# big cudas



## Ozeanjager (Feb 2, 2008)

took a break from bumpy gulf yesterday and crusied in my crowsnest around the ICW near ft mcrea....lots of action with all the bait every where and i felt like i was somewhere else with the clean incomeing tide pushing way past sherman .... i saw in two ft or less , not one but two huge barracudas just hanging out in the shallows....is that normal... in the keys it is ... but i havent herd of them doing that here.


----------



## SHunter (Jun 19, 2009)

The water is quite warm and there is a lot of baitfish. They kind of lay in wait for a quick meal. In the summer I have seen smaller ones school around anchor lines near the surface here. Like you, I've seen the huge ones nearshore by themselves in the Keys.
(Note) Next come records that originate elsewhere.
(** One doc block in a text: lines that do not open a block, an opening
    line, lines that neither open nor close, a closing line, and again
    lines that do not open a block.  The text has exactly one block; its
    line number is that of the opening line; [raw] is the opening line and
    the lines of the body; [text] is the body without its markers and
    without blank lines at both ends. *)
Theorem single_block (before body after : list str) (opening closing : str) :
  Forall (fun l => no_eol l = true)
         (before ++ opening :: body ++ closing :: after) ->
  Forall (fun l => isStart l = false) before ->
  isStart opening = true ->
  Forall (fun l => isStart l = false /\ isFinish l = false) body ->
  isFinish closing = true ->
  Forall (fun l => isStart l = false) after ->
  findCommentBlocks
    (joinLines [LF] (before ++ opening :: body ++ closing :: after))
  = [ {| line := length before + 1;
         text := strip_trailing_lf (strip_leading_lf (textOf body));
         raw := rawOf (opening :: body) |} ].
Proof.
  intros Heol Hbefore Hopen Hbody Hclose Hafter.
  rewrite blocks_of_lines by exact Heol.
  rewrite scan_after_idle by (rewrite scan_idle by exact Hbefore; reflexivity).
  rewrite scan_idle by exact Hbefore. cbn [blocks initScan app].
  cbn [scan].
  assert (Hfirst : step 0 opening initScan
                   = openBlock 0 (strip_trailing_space opening) true initScan).
  { unfold step, closes. cbn. unfold scanLine.
    unfold isStart in Hopen. rewrite Hopen. reflexivity. }
  rewrite Hfirst, scan_app.
  rewrite (scan_body body _
             (openBlock 0 (strip_trailing_space opening) true initScan));
    [|rewrite <- Hfirst; apply step_inv, initScan_inv|reflexivity|exact Hbody].
  cbn [scan].
  match goal with
  | |- context [step ?i closing ?st] =>
      assert (Hlast : step i closing st = saveBlock st)
  end.
  { unfold step, closes. cbn. unfold isFinish in Hclose. rewrite Hclose.
    reflexivity. }
  rewrite Hlast.
  match goal with
  | |- context [scan ?i after (saveBlock ?st)] =>
      replace (saveBlock st)
        with (shiftScan 0 (blocks (saveBlock st)) initScan)
        by (unfold shiftScan, saveBlock; cbn; rewrite ?app_nil_r; reflexivity);
      change i with (0 + i);
      rewrite (scan_shift after 0 i _ initScan initScan_inv)
  end.
  rewrite scan_idle by exact Hafter.
  rewrite rawOf_cons.
  cbn [blocks shiftScan saveBlock initScan map app openBlock block line
       text raw emptyBlock].
  unfold shiftBlock. cbn [line text raw].
  rewrite <- app_assoc. reflexivity.
Qed.
(** X2. Whatever the context margin, [findChangedRegions] returns no
    region exactly when the two texts agree line by line, a line missing
    on one side counting as an empty line. *)
Theorem no_region_iff_no_differing_line oldContent newContent contextLines :
  findChangedRegions oldContent newContent contextLines = [] <->
  forall i, Text.lineAt (Text.split oldContent) i
            = Text.lineAt (Text.split newContent) i.
Proof.
  unfold findChangedRegions. split.
  - intros Hnone i.
    destruct (string_dec (Text.lineAt (Text.split oldContent) i)
                (Text.lineAt (Text.split newContent) i)) as [Heq|Hne];
      [exact Heq|].
    exfalso.
    pose proof (differs_in_range _ _ i Hne) as Hrange.
    pose proof (scan_finds _ _ contextLines _ i Hrange Hne) as Hfound.
    destruct (closeScan _) as [|first rest]; [congruence|].
    simpl in Hnone. exact (mergeFrom_nonempty _ _ Hnone).
  - intros Heq. exact (equal_lines_no_region _ _ contextLines Heq).
Qed.

(** X3. When the new text agrees with the cached snapshot line by line
    (it may differ from it in empty lines at the end),
    [processChangedRegionsOnly] returns the cached findings, calls no
    analyzer, and leaves the store as it was: the snapshot stays the old
    text. *)
Theorem processChangedRegionsOnly_equal_lines now store filePath newContent
  lintFunction cached :
  store !! filePath = Some cached ->
  (forall i, Text.lineAt (Text.split (content cached)) i
             = Text.lineAt (Text.split newContent) i) ->
  processChangedRegionsOnly now store filePath newContent lintFunction
  = mkRun [] (Resolved (messages cached)) store.
Proof.
  intros Hcached Heq. unfold processChangedRegionsOnly. rewrite Hcached.
  rewrite (equal_lines_no_region _ _ 5 Heq). reflexivity.
Qed.
(** The condition on the bucket follows from the condition on the
    timestamp. *)
Lemma GetByTimeRange_in (ms : MemoryStore) (start end_ : GoTime.Time) e :
  reachable ms ->
  In e (GetByTimeRange ms start end_) <->
  In e (logs ms) /\ start <= Timestamp e <= end_.
Proof.
  intros Hr.
  assert (Hc : consistent ms) by by apply reachable_consistent.
  unfold GetByTimeRange. fold (timeBucket start). fold (timeBucket end_).
  rewrite in_flat_map. split.
  - intros (bucket & _ & Hin).
    destruct (buckets (indexByTime ms) !! bucket) as [indices |]; [| done].
    apply in_flat_map in Hin as (idx & _ & Hin).
    destruct (logs ms !! idx) as [log |] eqn:Hlog; [| done].
    destruct (negb _ && negb _) eqn:Hw; [| done].
    destruct Hin as [<- | []]. split.
    + apply list_elem_of_In. by eapply list_elem_of_lookup_2.
    + by apply GoTimeFacts.within_spec.
  - intros [Hlog Hw].
    pose proof (timeBucket_mono start (Timestamp e) ltac:(lia)).
    pose proof (timeBucket_mono (Timestamp e) end_ ltac:(lia)).
    exists (timeBucket (Timestamp e)). split.
    + apply list_elem_of_In, elem_of_seqZ. lia.
    + pose proof (rebuild_loop_buckets (logs ms) 0 ∅ ∅
                    (timeBucket (Timestamp e))) as Hb.
      unfold consistent in Hc. rewrite <- Hc in Hb. cbn [snd] in Hb.
      rewrite lookup_empty in Hb. cbn [default app] in Hb.
      pose proof (fetch_positions
                    (fun x => bool_decide (timeBucket (Timestamp x)
                                           = timeBucket (Timestamp e)))
                    (fun x => negb (GoTime.Before (Timestamp x) start)
                              && negb (GoTime.After (Timestamp x) end_))
                    [] (logs ms)) as Hf.
      cbn [app length] in Hf. rewrite <- Hb in Hf.
      assert (Hin : In e (List.filter
                   (fun x => bool_decide (timeBucket (Timestamp x)
                                          = timeBucket (Timestamp e))
                             && (negb (GoTime.Before (Timestamp x) start)
                                 && negb (GoTime.After (Timestamp x) end_)))
                   (logs ms))).
      { apply filter_In. split; [done |].
        rewrite andb_true_iff, bool_decide_eq_true. split; [done |].
        by apply GoTimeFacts.within_spec. }
      rewrite <- Hf in Hin.
      destruct (buckets (indexByTime ms) !! timeBucket (Timestamp e));
        [done |]. by cbn in Hin.
Qed.

(** *** Instances *)

Lemma store_all_reachable ms entries ms' :
  reachable ms -> store_all ms entries = Some ms' -> reachable ms'.
Proof.
  revert ms. induction entries as [| e entries IH]; intros ms Hr Hall; cbn in Hall.
  - by injection Hall as <-.
  - destruct (Store ms e) as [ms1 |] eqn:Hst; [| done].
    apply (IH ms1); [| done]. by eapply reachable_store.
Qed.

Lemma store_of_reachable cap entries ms :
  store_of cap entries = Some ms -> reachable ms.
Proof.
  unfold store_of. destruct (NewMemoryStore cap) as [ms0 |] eqn:Hnew; [| done].
  apply store_all_reachable. by eapply reachable_new.
Qed.

Lemma C5_witness :
  exists ms,
    store_all (new_store 5) (sample_entries 3) = Some ms /\
    Count ms = 3 /\
    GetRecent ms 3 = Some (sample_entries 3).
Proof.
  apply (C5_count_and_recent 5 (new_store 5) (sample_entries 3)).
  - vm_compute. reflexivity.
  - vm_compute. discriminate.
Defined.
(** * Age verifier: decryption-request lifecycle, retry engine and credential NFT

    A shallow embedding of
    - the Solidity contracts [AgeCredentialNFT] (simplified version) and
      [AgeVerifierWithNFT],
    - the TypeScript client utilities [safeContractCall],
      [waitForTransactionWithPublicRpc], [retryWithBackoff],
      [checkAndRetryDecryption], [RelayerClient.pollDecryption] and the
      [waitForCallbackCompletion] helper of the [useDecryption] hook,
    followed by the properties of the specification that concern them,
    and by further properties of the same code and of the full version of
    [AgeCredentialNFT]. *)

From Stdlib Require Import ZArith Lia String List.
From stdpp Require Import base option gmap strings list.

Open Scope Z_scope.

(** ** Solidity values and transaction results *)

Module Evm.

(** [address] and [uint256] values; [address(0)] is [0]. *)
Definition address := Z.
Definition uint256_max : Z := 2 ^ 256 - 1.
Definition uint8_max : Z := 255.

(** An [euint32] is an opaque 32-byte ciphertext handle. *)
Definition euint32 := Z.

(** Outcome of a call: normal return, [require]/[revert] with a reason
    string, or a checked-arithmetic panic. *)
Inductive result (A : Type) : Type :=
| Ok (a : A)
| Revert (reason : string)
| Panic (code : Z).
Arguments Ok {A} a.
Arguments Revert {A} reason.
Arguments Panic {A} code.

Definition bind {A B : Type} (m : result A) (k : A -> result B) : result B :=
  match m with
  | Ok a => k a
  | Revert r => Revert r
  | Panic c => Panic c
  end.

Definition is_ok {A : Type} (m : result A) : bool :=
  match m with Ok _ => true | _ => false end.

Definition require (cond : bool) (reason : string) : result unit :=
  if cond then Ok tt else Revert reason.

(** Solidity 0.8 arithmetic on [uint256] and [uint8] reverts on overflow
    with panic code 0x11. *)
Definition checked_add (a b : Z) : result Z :=
  if a + b <=? uint256_max then Ok (a + b) else Panic 17.

Definition checked_add8 (a b : Z) : result Z :=
  if a + b <=? uint8_max then Ok (a + b) else Panic 17.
I had a big guy follow me parallel to the beach in the Dry Tortugas. Every time I looked up there he was. I figured he thought that I was another predator and was waiting to steal my prey. Kind of cool that you noticed this. I will have to look next time I'm in the ICW.


----------



## kingfisher27 (Dec 1, 2009)

I caught this little guy in my cast net last week. Looks like a baby cuda to me. I wonder if his parents were hanging out nearby.


----------



## Ozeanjager (Feb 2, 2008)

*yep ...the lil one*

yeah i see schools of those biddy guys all over the bay . The bay is the gulfs nusery....at different docks waiting for the spec i have wached those little slashers brutally hunt tiny fry ...kinda cool


----------